Os deputados e senadores também concordaram com o pleito da FecomercioSP de que o Marco Legal ficaria mais adequado às demandas do setor se não limitasse a utilização de livros digitais apenas às empresas com até 30 acionistas e com faturamento de até R$ 78 milhões. O argumento é que é comum que muitos investidores aportem pequenas quantidades de capital usando ferramentas online, fazendo com que muitas startups, sendo Sociedades Anônimas (S/As), tenham até centenas de acionistas. Aprovado assim no Senado e mantido na Câmara, a nova lei, se sancionada, vai reduzir significativamente esse tipo de burocracia.
 
Por outro lado, o Marco Legal das Startups e do Empreendedorismo Inovador não levou em conta dois outros pontos que foram discutidos pelo Comitê Startups da FecomercioSP: a equiparação dos investimentos em startups, do ponto de vista tributário, a outros tipos de investimentos, como fundos imobiliários, mantendo isenções e uma carga fiscal de renda fixa; e a possibilidade das startups se organizarem sob a forma de S/As e se manterem no regime do Simples Nacional.
 
Vale dizer que todos estes pontos foram levantados pela FecomercioSP reconhecendo que o empreendedorismo inovador é, de fato, um vetor de desenvolvimento econômico, social e ambiental.

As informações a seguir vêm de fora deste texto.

(** One event either leaves the counter and announces nothing, or advances
    the counter by one and announces the new value. *)
Lemma dispatch_counter ev st :
  quiet st (dispatch ev st).1 (dispatch ev st).2 ∨
  (ptyCounter (dispatch ev st).1 = ptyCounter st + 1 ∧
   created_ids (dispatch ev st).2 = [ptyCounter st + 1]).
Proof.
  assert (∀ (r : Run unit),
            quiet st (final r) (effects r) →
            quiet st
              (match result r with
               | Ok _ => (final r, effects r)
               | Throw e => (final r, effects r ++ [EUncaught e])
               end).1
              (match result r with
               | Ok _ => (final r, effects r)
               | Throw e => (final r, effects r ++ [EUncaught e])
               end).2) as Hwrap.
  { intros r [H1 H2]. destruct (result r); simpl; [done|].
    split; [done|]. by rewrite created_ids_app, H2. }
  destruct ev as [os event msg | term data | term | window].
  - destruct msg; try (left; done).
    + destruct os; [right; done | left; done].
    + left. unfold dispatch, handle, handleAsyncIpc, handlePtyResize, bind,
        get_state; simpl.
      by destruct (jsmap_get id (ptyMap st)).
    + left. unfold dispatch, handle, handleAsyncIpc, handlePtyInput, bind,
        get_state; simpl.
      by destruct (jsmap_get id (ptyMap st)).
    + left. unfold dispatch, handle, handleAsyncIpc, handlePtyClose, bind,
        get_state; simpl.
      by destruct (jsmap_get id (ptyMap st)).
  - left. unfold dispatch. apply Hwrap.
    unfold handle, bind at 1, get_state at 1. simpl.
    apply (forEach_steps quiet);
      [apply quiet_refl | apply quiet_trans | apply on_data_quiet].
  - left. unfold dispatch. apply Hwrap.
    unfold handle, bind at 1, get_state at 1. simpl.
    apply (forEach_steps quiet);
      [apply quiet_refl | apply quiet_trans | apply on_exit_quiet].
  - left. unfold dispatch. apply Hwrap.
    unfold handle, cleanUpPtyWindow, bind at 1, get_state at 1. simpl.
    apply (forEach_steps quiet);
      [apply quiet_refl | apply quiet_trans
      | apply cleanUpPtyWindow_visit_quiet].
Qed.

Com cerca de 13 mil startups em atividade hoje, segundo a Associação Brasileira de Startups (Abstartups), o Brasil precisava construir um marco legal que valorizasse a segurança jurídica e a liberdade contratual dessas empresas.
 
A aprovação da nova lei é, nesse sentido, uma possibilidade efetiva de avançar nestes objetivos: inovando, construindo tecnologias, estimulando a produtividade e a competitividade do ambiente de negócios brasileiro. O Marco Legal das Startups é apenas um primeiro passo de uma série de conquistas que essas empresas ainda precisam obter.